Duty to report on payment practices – Government guidance published: who, what, where, when?


Large businesses will soon be required to make twice-yearly reports on how quickly they pay their suppliers. The Government has now published Guidance on that requirement. We've summarised the WHO, WHAT, WHERE and WHEN below.

WHO must report?

  • Only UK-registered companies and LLPs are required to report.
  • A business is required to report if, on its last two balance sheet dates, it exceeded two or more of the following:
    • £36m annual turnover;
    • £18m balance sheet total; and
    • 250 employees.
  • These thresholds may be reviewed by the Government from time to time. If that happens, the new thresholds should be applied retrospectively.
  • Each in-scope business must report individually. Group-wide reporting is not permitted.
  • No business is required to report in its first year. In its second year, only its first financial year figures are relevant for the above thresholds.
  • If a business has one or more subsidiaries then a slightly different set of thresholds apply. The parent business will be required to report if the aggregate figures for the parent and the subsidiaries exceed two or more of the following on its last two balance sheet dates:
    • £43.2m annual turnover (or £36m net of group transactions);
    • £21.6m balance sheet total (or £18m net of group transactions); and
    • 250 employees.
  • The process for deciding if a parent company must report is summarised in a table on page 9 of the Guidance.

WHAT must be reported?

Three types of information must be provided: narrative descriptions; statistics and "yes/no" statements. For all of these, information only needs to be provided in relation to qualifying contracts, being contracts for goods, services or intangible property (including intellectual property), which have a "significant connection" with the UK.

Narrative reports

The following must be provided in narrative form:

  • Details of the payment terms the business has agreed with its suppliers. This includes describing its standard payment terms (and payment period). If it has different terms depending on the products, business areas or other factors it should explain this. If it does not have a "standard" it should describe its most frequently used terms.
  • The maximum payment period has it has agreed with any supplier.
  • Any changes to its standard payment terms and whether suppliers were notified or consulted.
  • A description of its processes for dealing with disputes about payments. The aim here is to help suppliers understand what they must to do if they have concerns about payment.
Statistics

The following statistics must be provided:

  • Average number of days taken to pay invoices, from the date of receipt.
  • The percentage of payments made within 30, 60, and over 60 days.
  • The proportion of payments not made within the agreed contract terms.

Statistics relate to the number of invoices (not the value) and should be rounded up to the nearest whole number. As to how to measure payment times: Day 1 is classed as the day after the invoice was received by the business (or the amount was otherwise agreed, if there is no actual invoice). The period ends when the supplier receives payment (unless delayed by circumstances outside the payer's control). Invoices should be recorded in the reporting period in which they are paid (even if received in an earlier period).

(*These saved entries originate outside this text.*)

Fixpoint run (l : slidingWindow) (ops : list (Z * op)) : slidingWindow * list (option Decision) :=
  match ops with
  | [] => (l, [])
  | (now, o) :: ops' =>
      let '(l1, d) := step l now o in
      let '(l2, ds) := run l1 ops' in (l2, d :: ds)
  end.

(** ** The reference limiter *)

Module Ref.
Record t := { hist : list (bytes * Z); window : Z; max : Z }.

(** Admitted events of a key, oldest first. *)
Definition of_key (h : list (bytes * Z)) (key : bytes) : list Z :=
  omap (λ '(k, t), if bool_decide (k = key) then Some t else None) h.

Definition live (s : t) (now : Z) (key : bytes) : list Z :=
  List.filter (after (now - window s)) (of_key (hist s) key).

Definition retry (s : t) (now : Z) (l : list Z) : Z :=
  Z.max Second (match l with [] => 0 | e :: _ => time_Sub (e + window s) now end).

Definition step (s : t) (now : Z) (o : op) : t * option Decision :=
  match o with
  | OpAllow k =>
      let l := live s now k in
      if max s <=? Z.of_nat (length l) then (s, Some (Deny #"rate" (retry s now l) (max s)))
      else ({| hist := hist s ++ [(k, now)]; window := window s; max := max s |},
            Some (AllowOK (max s - Z.of_nat (length l) - 1) (max s)))
  | OpCheck k =>
      let l := live s now k in
      (s, Some (if max s <=? Z.of_nat (length l) then Deny #"rate" (retry s now l) (max s)
                else AllowOK (max s - Z.of_nat (length l)) (max s)))
  | OpReconf cfg =>
      ({| hist := hist s;
          window := if 0 <? tc_Window cfg then tc_Window cfg else window s;
          max := if 0 <? tc_Max cfg then tc_Max cfg else max s |}, None)
  end.

Fixpoint run (s : t) (ops : list (Z * op)) : t * list (option Decision) :=
  match ops with
  | [] => (s, [])
  | (now, o) :: ops' =>
      let '(s1, d) := step s now o in
      let '(s2, ds) := run s1 ops' in (s2, d :: ds)
  end.
End Ref.

(** Instants do not decrease, starting at [t0]; no reconfiguration widens the
    window (events outside a narrower window are gone for good). *)
Fixpoint timed (t0 w : Z) (ops : list (Z * op)) : Prop :=
  match ops with
  | [] => True
  | (now, o) :: ops' =>
      t0 <= now ∧
      match o with
      | OpReconf cfg =>
          let w' := if 0 <? tc_Window cfg then tc_Window cfg else w in
          w' <= w ∧ timed now w' ops'
      | _ => timed now w ops'
      end
  end.

(** ** Refinement *)

(** The limiter at instant [t0] against the reference: same parameters, stored
    events in order and not in the future, and per key the same live events. *)
Record related (t0 : Z) (l : slidingWindow) (s : Ref.t) : Prop := {
  rel_window : window l = Ref.window s;
  rel_max : max l = Ref.max s;
  rel_sorted : ∀ k, StronglySorted Z.le (events (attempts l) k);
  rel_past : ∀ k t, t ∈ events (attempts l) k → t <= t0;
  rel_live : ∀ k c, t0 - window l <= c →
    List.filter (after c) (events (attempts l) k) = List.filter (after c) (Ref.of_key (Ref.hist s) k);
}.
Definition statement_temp (sql statement : bytes) : bool :=
  match sqlWords statement with
  | [] => false
  | w0 :: _ as words =>
      if bool_decide (w0 = #"do") then true
      else match temp_scan w0 0 [] words (false, false, false) with
           | None => true
           | Some (update, settings, searchPath) =>
               (update && settings) || (searchPath && has_backslash sql)
           end
  end.

Definition createsTemporary (sql : bytes) : bool :=
  let lower := ToLower sql in
  if Contains lower #"pg_temp" || Contains lower #"u&'" || Contains lower [x75; x26; x22] then true
  else match splitStatements sql with
       | None => true
       | Some statements => existsb (statement_temp sql) statements
       end.

(** ** Settings that change how text is read *)

(** One ASCII letter under [(?i)]: both cases, and the runes that fold to it. *)
Definition ci (c : Z) : regex :=
  RCls (λ r, (ascii_lower r =? c) || ((c =? 115) && (r =? 383)) || ((c =? 107) && (r =? 8490))).
Definition ci_str (s : bytes) : regex := foldr (λ b r, RSeq (ci (bval b)) r) REps s.
Definition ws : regex := RCls (λ c, bool_decide (c ∈ [9; 10; 12; 13; 32])).
Definition value_char : regex :=
  RCls (λ c, is_alnum c || (c =? 95) || (c =? 45) || (c =? 383) || (c =? 8490)).
Definition quote_opt : regex := ROpt (RChar x27).
(* ===== verification/PgWire.v ===== *)
(** * PostgreSQL framing and the read-only relay
    ([internal/pgproxy/readonly_relay.go], [message_reader.go])

    A client stream is its bytes; it ends where the connection does.  What the
    relay hands to its buffered writer is [out]: the database receives a prefix
    of it, because the last part may stay in the buffer when the session ends. *)

From S2P Require Import Prelude GoString GoStrconv SqlClassify.

Definition maxReadOnlyStatementBytes : Z := 64 * 2 ^ 20.

(** The text up to the first NUL, and what follows it. *)
Definition cut_nul (s : bytes) : option (bytes * bytes) :=
  (λ i, (take i s, drop (S i) s)) <$> IndexByte s x00.

(** The SQL of a Query or Parse body. *)
Definition statementText (kind : byte) (payload : bytes) : option bytes :=
  if bool_decide (kind = x50) then
    match cut_nul payload with
    | None => None
    | Some (_, rest) => fst <$> cut_nul rest
    end
  else fst <$> cut_nul payload.

(** [binary.BigEndian.Uint32] of a four-byte slice. *)
Definition length_word (b : bytes) : Z :=
  match b with [h1; h2; h3; h4] => Uint32BigEndian h1 h2 h3 h4 | _ => 0 end.

(** [Refused] is the result [true]; [Ended] is [false]. *)
Inductive outcome := Refused | Ended.

Section Relay.
Context `{UnicodeTables}.

(** One iteration per message; every message takes at least five bytes, so the
    length of the stream is fuel enough. *)
Fixpoint relay_loop (fuel : nat) (input out : bytes) (started : bool) : bytes * outcome :=
  match fuel with
  | O => (out, Ended)
  | S f =>
      match input with
      | k :: h1 :: h2 :: h3 :: h4 :: rest =>
          let header := [k; h1; h2; h3; h4] in
          let len := length_word [h1; h2; h3; h4] in
          if len <? 4 then (out, Ended)
          else
            let body := len - 4 in
            if bool_decide (k = x46) then (out, Refused)
            else if bool_decide (k = x51) || bool_decide (k = x50) then
              if maxReadOnlyStatementBytes <? body then (out, Refused)
              else if Z.of_nat (length rest) <? body then (out, Ended)
              else
                let payload := take (Z.to_nat body) rest in
                match statementText k payload with
                | None => (out, Ended)
                | Some sql =>
                    let '(refused, started') := changesLexer sql started in
                    if refused || negb (readOnlyAllowed sql) then (out, Refused)
                    else relay_loop f (drop (Z.to_nat body) rest) (out ++ header ++ payload) started'
                end
            else
              let payload := take (Z.to_nat body) rest in
              if Z.of_nat (length rest) <? body then (out ++ header ++ payload, Ended)
              else relay_loop f (drop (Z.to_nat body) rest) (out ++ header ++ payload) started
      | _ => (out, Ended)
      end
  end.

Definition copyClientReadOnly (input : bytes) : bytes * outcome :=
  relay_loop (length input) input [] false.

(** ** What reaches the database *)

(** A whole message: its type, its length word and its body. *)
Record message := { m_kind : byte; m_len : bytes; m_body : bytes }.

Definition frame (m : message) : bytes := m_kind m :: m_len m ++ m_body m.

Definition framed (m : message) : Prop :=
  length (m_len m) = 4%nat ∧ length_word (m_len m) = Z.of_nat (length (m_body m)) + 4.

Definition is_statement (k : byte) : Prop := k = x51 ∨ k = x50.

(** The SQL texts of the statements among the messages. *)
Definition texts (ms : list message) : list bytes :=
  omap (λ m, if bool_decide (m_kind m = x51) || bool_decide (m_kind m = x50)
             then statementText (m_kind m) (m_body m) else None) ms.

Definition allowed_message (m : message) : Prop :=
  framed m ∧ m_kind m ≠ x46 ∧
  (is_statement (m_kind m) →
   ∃ sql, statementText (m_kind m) (m_body m) = Some sql ∧ readOnlyAllowed sql = true).

(** A message cut short by the end of the client's stream, never a statement. *)
Definition cut_message (t : bytes) : Prop :=
  t = [] ∨ ∃ k rest, t = k :: rest ∧ ¬ is_statement k ∧ k ≠ x46.

Lemma session_accepted_app l : ∀ started k,
  session_accepted started (l ++ k) =
  session_accepted started l && session_accepted (foldl (λ s t, snd (changesLexer t s)) started l) k.
Proof.
  induction l as [|t l IH]; intros started k; [done|]. cbn [app session_accepted foldl].
  destruct (changesLexer t started) as [r s]. rewrite IH. cbn [snd]. by rewrite andb_assoc.
Qed.

Definition relay_inv (ms : list message) (started : bool) : Prop :=
  Forall allowed_message ms ∧ session_accepted false (texts ms) = true ∧
  started = foldl (λ s t, snd (changesLexer t s)) false (texts ms).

The guidance deals with various scenarios including:

  • where payment is made not to the supplier directly but to a supply chain finance provider; and
  • where the supplier does not submit an invoice. This could be for example, where payments are triggered periodically under a services agreement.
Yes/no statements

Here, businesses must simply give a yes/no answer in relation to:

  • whether suppliers are offered e-invoicing;
  • whether supply chain finance is available;
  • whether sums are deducted as a charge for remaining on a supplier list (and whether this was done during the period); and
  • whether the business is a member of a payment code.

WHERE are the reports made?

  • On a Government portal (on www.gov.uk) which will be available from April 2017.
  • The information will be available to the public as soon as it is uploaded by the business.

WHEN must the reports be made?

  • The first year of reporting for a business will be in relation to its financial year that starts on or after 6 April 2017.
  • Reporting must be undertaken twice a year. The two reporting periods are the first six months and the second six months of each financial year.
  • Reports must be filed within 30 days of the end of each reporting period.
  • The Guidance deals with financial years which are not 12 months long.

Our commentary

The Regulations provoked a number of questions, many (but not all) of which are answered by the Guidance.

Most useful, is the information on how to decide which businesses are in scope, particularly in relation to parent companies. Similarly, the Guidance clarifies how to calculate the various statistics (for example, how periods of time and average numbers should be calculated).

Unfortunately, businesses are likely to have questions remaining on issues such as: how to determine the contractually agreed payment date where no written contract exists or where it is unclear on whose terms the parties trade. They will also face challenges to implement systems (in advance of their first reporting year) to capture information such as the date of receipt of all invoices and the payment terms agreed with all suppliers. Businesses (and their directors) potentially face criminal liability for failure to report, or for making misleading statements and so there is work to be done.